É repórter especial da Folha. Foi secretário de Redação, editor de política, do "Painel" e correspondente da Folha em NY e Washington. Vencedor de quatro prêmios Esso.
Datenização do Brasil
A profusão de celulares e câmeras de segurança mostra o que há alguns anos eram só estatísticas e notícias de pouco impacto. Hoje, imagens da violência entram por todos os lados.
Na TV vespertina, a competição por uma audiência cada vez mais consumista e rentável capturou a violência como matéria-prima essencial.
Na guerra pelo Ibope, um programa imita o outro, com pitadas de jornalismo meio humorístico e discursos reacionários.
O novo caso de fúria popular contra a inocente Fabiane de Jesus, 33, em Guarujá, espancada brutalmente no sábado e morta na segunda, foi um prato cheio.

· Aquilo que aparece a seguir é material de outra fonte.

(* ===== verification/RubySpec.v ===== *)
(** * Reference definitions for the Ruby scanner *)

From S2P Require Import Prelude Scan Logic OpTable Ruby.

(** The operators that may be the name of a symbol, as in [:<=>]. *)
Definition method_operators : list (list Z * bool) :=
  (λ s, (cstr s, true)) <$>
    [ "<"; "<="; "<<"; "<=>"; ">"; ">="; ">>"; "=="; "==="; "=~"; "+"; "-"; "~";
      "+@"; "-@"; "~@"; ".."; "&"; "^"; "|"; "/"; "%"; "`"; "!"; "!="; "!~"; "*";
      "**"; "[]"; "[]=" ]%string.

Ele nos lembra das piores periferias e favelas em que vivem milhões de brasileiros. Onde cenários e vítimas da violência são os maiores protagonistas dos programas policialescos. "A gente se vê na TV", pode-se dizer.
É tudo feio no vídeo horrível do massacre de Fabiane. O entorno, a rua sem calçamento, os chinelos escapando dos pés, muitos só de bermuda e sem camisa. Um retrato acabado do Brasil pobre.
Guarujá foi o sexto caso de agressões de populares contra supostos criminosos neste ano. Em todos eles, a exploração midiática foi um show.
No episódio de Fabiane, como em dezenas de outros, a polícia alimentou o ciclo: obrigou um dos linchadores, Valmir Barbosa, 47, a conceder uma "entrevista coletiva" na delegacia.
Quando ele se calou e virou de costas, um policial mandou que respondesse: seja homem e assuma o que fez!
Segundo a Organização Mundial da Saúde, o Brasil vive uma "epidemia" de assassinatos, com a relação homicídios/habitantes sendo 150% maior do que o aceitável internacionalmente.
São 50 mil assassinatos todos os anos. Mais grave, só 4.000 deles (8%) têm seus autores identificados e presos.
Uma coisa puxa a outra: não admira que polícia e mídia "especializada" explorem ao máximo quando alguém é apanhado.
Nem que o fazer justiça com as próprias mãos esteja em alta no Brasil.